In July, 2007, I led a Senior High mission trip to the first ever National Special Olympic Games in Ames, Iowa.  Upon arrival we received our assignments for the week: announcers and referees for the volleyball competition; assistants in swimming, bowling, and weight lifting; and even party helpers in Olympic Town. But it was our first assignment that left us puzzled:  Opening Ceremonies, Human Arrows. 

Speculation arose around what a Human Arrow might be.  One youth, or maybe it was one of those silly adults, suggested that it was similar to a Human Cannonball and we’d be shot across the stadium.  Sadly, it was nothing quite that exciting, but important all the same.  We were to point the way for the athletes as they walked through the event center on what would be called the Parade of Nations in the Global Olympics.  Positioned all along the route, we stood and smiled, high-fived, and gently guided them along the way.

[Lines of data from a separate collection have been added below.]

(** ** Constraints *)

(** [gt], [ge], [le] of pydantic: a comparison that does not hold rejects nothing. *)
Definition float_gt (bound x : float) : bool := negb (fleb x bound).
Definition float_ge (bound x : float) : bool := negb (fltb x bound).
Definition float_le (bound x : float) : bool := negb (fltb bound x).
Definition between (low high x : Z) : bool := (low <=? x) && (x <=? high).

Definition alphanumeric (c : N) : bool := in_range 48 57 c || in_range 65 90 c || in_range 97 122 c.

(** [^[A-Za-z0-9][A-Za-z0-9._/:@-]*$] *)
Definition image_name (s : pystr) : bool :=
  match s with
  | c :: rest => alphanumeric c && forallb (λ c, alphanumeric c || bool_decide (c ∈ ustr "._/:@-")) rest
  | [] => false
  end.

(** [^[1-9][0-9]*[kKmMgG]$] *)
Definition memory_size (s : pystr) : bool :=
  match s, rev s with
  | first :: _, unit :: (_ :: _) as digits =>
      in_range 49 57 first && bool_decide (unit ∈ ustr "kKmMgG") && forallb is_digit (tail digits)
  | _, _ => false
  end.

Definition Settings_fields (s : Settings) : bool :=
  float_gt f0 (set_solve_deadline_s s) && float_le (float_of_int SOLVE_DEADLINE_CEILING_S) (set_solve_deadline_s s)
  && (float_ge f0 (set_band_low s) && float_le f1 (set_band_low s))
  && (float_ge f0 (set_band_high s) && float_le f1 (set_band_high s))
  && between 1 1024 (set_difficulty_samples_m s)
  && (bool_decide (set_executor s = ustr "subprocess") || bool_decide (set_executor s = ustr "docker"))
  && (float_gt f0 (set_per_test_timeout_s s) && float_le (float_of_int 300) (set_per_test_timeout_s s))
  && (between 1 512 (zlen (set_docker_image s)) && image_name (set_docker_image s)) && memory_size (set_docker_memory s)
  && (float_gt f0 (set_docker_cpus s) && float_le (float_of_int 256) (set_docker_cpus s))
  && between 16 4096 (set_docker_pids_limit s) && ((0 <? miner_max_response_bytes s) && (miner_max_response_bytes s <=? 1000000))
  && float_gt f0 (problem_server_request_timeout_s s) && float_gt f0 (problem_server_metagraph_sync_s s)
  && between 1 1024 (validator_dispatch_concurrency s)
  && match validator_grading_concurrency s with Some n => between 1 16 n | None => true end
  && between 1 1024 (validator_send_concurrency s) && between 1 256 (validator_verify_concurrency s)
  && (float_ge f0 (validator_trace_check_rate s) && float_le f1 (validator_trace_check_rate s)) && (0 <=? netuid s).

This image of being a human arrow has stuck with me.  In our lives of ministry we are often called to be human arrows, especially those who work with children and youth.  We may not have the flashy “We Buy Gold” signs dancing on street corners or a “This Way to Jesus” sign to wave in their faces, but we do still point the way. John the Baptist is the premier example of a human arrow.  He knew he was the messenger for God, the “voice of one crying in the wilderness: Prepare the way of the Lord.”  He preached and he baptized, but he declared to all that “he who is mightier than I is coming” and he pointed them on to Jesus.

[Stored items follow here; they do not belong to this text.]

(* ===== verification/DecentralizedSpec.v ===== *)
(** * What the validator service keeps

    [service_invariant]: whatever the score file held at start-up and whatever the
    rounds brought, the engine is well formed and every miner with a history is known.
    [restart_restores]: a restart brings the saved scores back.  [draw_is_kept]: only
    a completed round, or one without a quorum, leads to a fresh draw. *)

From S2P Require Import Prelude PyFloat Text Json JsonSpec Canonical CanonicalSpec Wire Identity Api ApiSpec ProblemClient FileSystem Archive ArchiveSpec Workspace Download Supervisor Manifest Feedback Patch Grading GradingSpec EvalEngine EvalEngineSpec Selection Round EvaluateRound EvaluateRoundSpec ScoreState Validator Release Decentralized.

Local Open Scope Z_scope.

(** Every known UID is a slot of the score vector. *)
Definition known (e : engine) : Prop :=
  ∀ uid hk, hotkeys e !! uid = Some hk → 0 <= uid < zlen (scores e) ∧ hk ≠ [].

Lemma owned_known (e : engine) : owned e → known e.
Proof. intros Ho. exact (owned_range e Ho). Qed.

Lemma known_grown (e : engine) (n : Z) : known e → known (with_scores e (grown n (scores e))).
Proof. intros Hk uid hk Hu. apply Hk in Hu as [Hr Hne]. simpl. rewrite zlen_grown. split; [lia|done]. Qed.

Section engine_ops.
Context `{PM : !PyMath, NP : !NumPy}.
Implicit Types (e : engine) (ts now : float).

The business of being human arrows goes by many names:  discipling, mentoring, spiritual friendship, and an old-fashioned word – witnessing.  Arrows may take the form of leading a class, volunteering on a mission trip, staying up all night at a lock-in, cheering someone on at a game, or attending a High School production of Brigadoon.  Human arrowing (the verb) may also be as simple as a smile, or saying “Hi” and calling a kid by name when you see them; recognizing and reminding them that they are a child of God.

I thought about other directional assistance techniques and have come to the conclusion that human arrows are the superior choice when it comes to pointing someone towards the holy things in life.  While we humans aren’t always as accurate as a GPS, we have the ability to walk alongside someone when a wrong turn is made. We can also demonstrate the steps to be taken, explain the dangers along the way, and point out landmarks and places of rest.  And though we try to point towards God, we can’t define the precise route to be taken.  Some exploration is always required.

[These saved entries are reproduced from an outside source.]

Definition diagnostics_path (s : Settings) : pystr :=
  default (st_state_path env ++ ustr "/v3_evaluations.jsonl") (validator_diagnostics_file s).

Definition startup (s : Settings) : option (result Started) :=
  match (require_secure_problem_url (problem_server_url s) (problem_server_allow_insecure_http s);;
         '(mg, uid) ← setup_bittensor;
         sv ← start_service policy (validator_score_state_file s) mg (st_now env) (st_write env) (st_file env);
         mret (uid, sv)) with
  | Raise e => Some (Raise e)
  | Ok (uid, sv) =>
      let limit := read_weights_rate_limit (st_rate_limit env) in
      (λ grading,
         grading ← grading;
         rounds ← round_policy policy (st_uid env) (st_gid env) (st_docker env) (validator_dispatch_concurrency s) grading;
         log ← evaluation_log (diagnostics_path s) MAX_FILE_BYTES BACKUP_COUNT;
         client ← ProblemServerClient_init (problem_server_url s) (problem_server_allow_insecure_http s) 3
                    (v3_problem_response_read_bytes policy);
         gate ← SendGate_init (validator_send_concurrency s);
         mret {| sd_uid := uid; sd_chain_limit := limit;
                 sd_weights_interval := effective_weights_interval (weights_interval_blocks policy) limit; sd_service := sv;
                 sd_round_policy := rounds; sd_log := log; sd_client := client; sd_gate := gate |})
      <$> grading_concurrency_of s
  end.
End start.

(** ** After a round *)

(** Whether [set_weights] was reached once, so that its response is not logged again. *)
Definition weight_setter_turn `{!NumPy} (p : ValidatorPolicy) (set_weights : list Z → list float → result WeightResponse)
    (e : engine) (hotkeys : list pystr) (uids : list Z) (logged : bool) : result (option bool * bool) :=
  r ← submit_local_weights p set_weights e hotkeys uids;
  mret (r, logged || bool_decide (is_Some r)).

Section after.
Context `{!UnicodeData, !Sha256, !Keypair}.
Context (dump_notice : MinerFailureNotice → pystr) (dump_trace : TraceCheckRequest → pystr) (randbelow : nat → Z).
Context (wallet : Hotkey) (s : Settings).

(** The requests that follow a round: notices for the miners, tickets for the service.
    [saved]: the scores were written; what a part raises stays in it. *)
Definition after_round (saved : bool) (r : RoundResult) (live : list LiveSolverClient) (jobs : Z * pystr → JobEnv)
    (tickets : TraceCheckRequest → TicketEnv) : list notice_request * list ticket_request :=
  (if saved && validator_failure_notices s
   then concat (send_failure_notices dump_notice wallet r live (validator_failed_check_details s) jobs).2 else [],
   if saved && negb (bool_decide (validator_trace_check_url s = []))
   then match send_trace_checks dump_trace randbelow wallet (validator_trace_check_url s) (validator_trace_check_hotkey s)
                (validator_trace_check_rate s) r tickets with
        | Ok (_, sent) => sent
        | Raise _ => []
        end
   else []).
End after.

(** ** Properties *)

(** Texts of printable characters. *)
Definition plain_text `{!UnicodeData} (s : pystr) : Prop := ∀ c, c ∈ s → py_isprintable c = true.

(** A text of printable ASCII, and numbers in one. *)
Definition ascii_printable (s : pystr) : bool := forallb (λ c, (32 <=? c)%N && (c <? 127)%N) s.

Section plain.
Context `{UD : !UnicodeData}.
Context (ascii_prints : ∀ c : N, (32 <= c < 127)%N → py_isprintable c = true).

Lemma ascii_plain (s : pystr) : ascii_printable s = true → plain_text s.
Proof.
  unfold ascii_printable. rewrite forallb_forall. intros Hs c Hc%list_elem_of_In. apply Hs in Hc.
  apply andb_true_iff in Hc as [?%N.leb_le ?%N.ltb_lt]. by apply ascii_prints.
Qed.

Lemma plain_app (s t : pystr) : plain_text s → plain_text t → plain_text (s ++ t).
Proof. intros Hs Ht c [Hc|Hc]%elem_of_app; auto. Qed.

At the National Special Olympics, we human arrows found that not all the athletes wanted to go where they needed to be at a specific time.  They sometimes wanted to go with another delegation, head off to say “Hi” to their friends and families, or simply stop and sit when they tired of going up and down the stairs throughout the arena.  Grace and persistence often was the manner in which we all proceeded in the scheduled course.

In ministry, we human arrows may also find our assignment quite frustrating.  People often don’t want to go where we want to send them.  We may find ourselves wishing we could be more like bullet trains, rushing them to the doors of the church.   Or like bulldozers, ever-so-gently shoving them into God’s presence.  We know the destination; why do people make it so difficult at times!  Instead of frustration, however, we can breathe a sigh of relief that God has a better way than ours.  As always, in the life of faith, we are not in charge.  And like John the Baptist, we are not called to be the Messiah; we are called to point others toward him.

The work of arrows is never ending.  Imagine a path around the world and back again.  How many arrows would it take to get you home?   Now imagine how many it takes to keep us all on the path to God.

Human arrows are not like human cannonballs.  We don’t look like shooting stars across the heavens.  In fact, we look pretty ordinary, but God uses us all in extraordinary ways.  The role of being an inspiring leader is one we all have at different times in our lives. The visual of arrow helps each of us embrace that role at those times we invite others to find their way.